Тот, кто ложится в постель к чужой женщине, хотя прожил с ней более двадцати пяти лет.
Я знаю кто. Но не смею этого признать. Не смею облечь в слова. Не смею выпустить это на свободу.
И сейчас, глядя в горящие адским пламенем зеленые глаза, я знаю ответ.
Я тот, кто назвал дочь ЕЁ именем.
Я тот, кто продал ей душу, словно дьяволу.
Я тот, кто не получил ничего взамен.
Я тот, кто целовал ей ноги, когда ей было семнадцать.
Я тот, кто готов целовать ей ноги всю свою жизнь.
Я тот, кто не устоял, хотя и не сопротивлялся.
Я тот, кто сдался без боя.
Я тот, кто любил её все эти тринадцать лет, но не решился испортить ей жизнь.
Я тот, кто смог бы обуздать её.
Я тот, кто мог бы дать ей больше.
Я тот, кто боготворил бы её всю жизнь.
Я тот, кого она хочет.
Я тот, на кого сейчас смотрят горящие огнем зеленые глаза.
Стараясь не привлекать внимания коллеги, Федор поднял руку в приветственном жесте.
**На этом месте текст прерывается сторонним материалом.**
(** * mgrep: a concurrent substring search over a directory tree

    Shallow embedding of the two variants of the program:
    - [src/main.go]: the collector hands the result list to [main] over an
      unbuffered channel, [main] reads it with a blocking receive;
    - [src/unnamed/part_000]: the collector holds a mutex while it runs and
      leaves the result list in a channel of capacity 1, [main] takes the mutex
      and reads the channel with a non-blocking [select].

    Goroutines are modelled by an interleaving semantics: a state holds the
    shared objects (wait group, channels, mutex), the program counter of [main],
    of the collector and of every live task, and [next] lists the states that
    one scheduling step can lead to. *)

From Stdlib Require Import List ZArith Lia Bool Arith.
From Stdlib Require Import Ascii String DecimalString.
From Stdlib Require Import Permutation.
Import ListNotations.

Local Open Scope string_scope.
Local Open Scope list_scope.

(** Go's [+] on strings; [++] stays the append of lists. *)
Local Infix "^^" := String.append (at level 60, right associativity).

(** ** Strings: the parts of Go's [strings], [fmt] and [path/filepath] in use *)

Definition LF : ascii := "010"%char.
Definition nl : string := String LF EmptyString.

(** [strings.Split(s, sep)] for a separator of one byte: the pieces between
    the occurrences of [sep]; there is always at least one piece. *)
Fixpoint Split (s : string) (sep : ascii) : list string :=
  match s with
  | EmptyString => [EmptyString]
  | String c rest =>
      if Ascii.eqb c sep then EmptyString :: Split rest sep
      else match Split rest sep with
           | piece :: pieces => String c piece :: pieces
           | [] => [String c EmptyString]
           end
  end.

(** [strings.Join(pieces, sep)], used to state what [Split] returns. *)
Fixpoint Join (pieces : list string) (sep : ascii) : string :=
  match pieces with
  | [] => EmptyString
  | [piece] => piece
  | piece :: rest => piece ^^ String sep (Join rest sep)
  end.

(** [strings.Contains(s, substr)]: [substr] occurs in [s] at some offset;
    bytes are compared as they are. *)
Fixpoint Contains (s substr : string) : bool :=
  if String.prefix substr s then true
  else match s with
       | EmptyString => false
       | String _ rest => Contains rest substr
       end.

(** A string has no byte [c]. *)
Fixpoint lacks (c : ascii) (s : string) : bool :=
  match s with
  | EmptyString => true
  | String d rest => negb (Ascii.eqb d c) && lacks c rest
  end.

(** [fmt.Sprintf("%v", n)] for an [int]. *)
Definition format_int (n : Z) : string := NilZero.string_of_int (Z.to_int n).

(** The separator of [path/filepath] on Unix. *)
Definition Separator : ascii := "/"%char.

(** [filepath.Clean] meets the element [elem] of a path, [kept] being the
    elements it has kept so far, the last one first: an empty element and
    [.] are dropped; [..] removes the element before it, is dropped at the
    top of a rooted path, and is kept at the front of any other path. *)
Definition clean_element (rooted : bool) (kept : list string) (elem : string)
  : list string :=
  if String.eqb elem "" then kept
  else if String.eqb elem "." then kept
  else if String.eqb elem ".." then
    match kept with
    | last :: before => if String.eqb last ".." then elem :: kept else before
    | [] => if rooted then [] else [elem]
    end
  else elem :: kept.

(** [filepath.Clean(path)] on Unix: the shortest path that names the same
    file by its text alone; [.] for the empty path. *)
Definition filepath_Clean (path : string) : string :=
  match path with
  | EmptyString => "."
  | String c _ =>
      let rooted := Ascii.eqb c Separator in
      let kept := rev (fold_left (clean_element rooted) (Split path Separator) []) in
      if rooted then String Separator (Join kept Separator)
      else match kept with
           | [] => "."
           | _ :: _ => Join kept Separator
           end
  end.

(** [filepath.Join(dir, name)] on Unix: the elements that are not empty,
    from the first one on, joined by the separator, and the result cleaned;
    the empty string when both are empty. *)
Definition filepath_Join (dir name : string) : string :=
  match dir, name with
  | EmptyString, EmptyString => EmptyString
  | EmptyString, String _ _ => filepath_Clean name
  | String _ _, _ => filepath_Clean (dir ^^ String Separator name)
  end.

Arguments filepath_Join : simpl never.

(** ** Matches *)

Record FoundString := mkFound {
  path : string;
  index : Z;
  line : string
}.

(** [func (fs FoundString) String() string] *)
Definition FoundString_String (fs : FoundString) : string :=
  let result := "Hit found in file " ^^ path fs ^^ nl in
  let result := result ^^ ("Line " ^^ format_int (index fs) ^^ ": " ^^ nl) in
  let result := result ^^ (line fs ^^ nl) in
  result.

(** [fmt.Println(hit)]: the value's [String()] and a newline. *)
Definition Println_hit (hit : FoundString) : string :=
  FoundString_String hit ^^ nl.

(** [fmt.Println(hits)] for a slice: the elements' [String()] separated by
    spaces, in brackets, and a newline. *)
Fixpoint spaced (l : list string) : string :=
  match l with
  | [] => EmptyString
  | [x] => x
  | x :: rest => x ^^ " " ^^ spaced rest
  end.

Definition Println_hits (hits : list FoundString) : string :=
  "[" ^^ spaced (map FoundString_String hits) ^^ "]" ^^ nl.

(** The [for index, line := range lines] loop of [parseFile], begun at
    [index]: the values it sends on [found], in the order it sends them. *)
Fixpoint scan_from (p searchString : string) (index : Z) (lines : list string)
  : list FoundString :=
  match lines with
  | [] => []
  | l :: rest =>
      if Contains l searchString
      then mkFound p index l :: scan_from p searchString (index + 1) rest
      else scan_from p searchString (index + 1) rest
  end.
Он не хотел, чтобы Николай узнал её. Чтобы вообще знал, что она здесь. Анна печально улыбнулась в ответ и скрылась в домике. От промелькнувшей в её глазах тоски заныло сердце.
Он попытался отвлечься, переключиться на собеседников, но выходило плохо. Взгляд его то и дело возвращался к окнам домика напротив, в которых то и дело мелькал силуэт пожилой женщины и парня. Анны не было видно.
К вечеру он совсем извелся. На ужин пришлось идти одному: Коля редактировал монографию, Егор убивал эльфов в какой-то очень важной миссии. Выйдя на веранду, он снова бросил взгляд на заветный дом.
— Да, Аня, я пойду в эту плебейскую столовую и выпью этого плебейского пива в компании таких же плебеев, как и я, — выкрикнул вышедший на веранду парень. — И да, Илона Генриховна, я буду есть руками, рыгать и вытирать рот рукавом!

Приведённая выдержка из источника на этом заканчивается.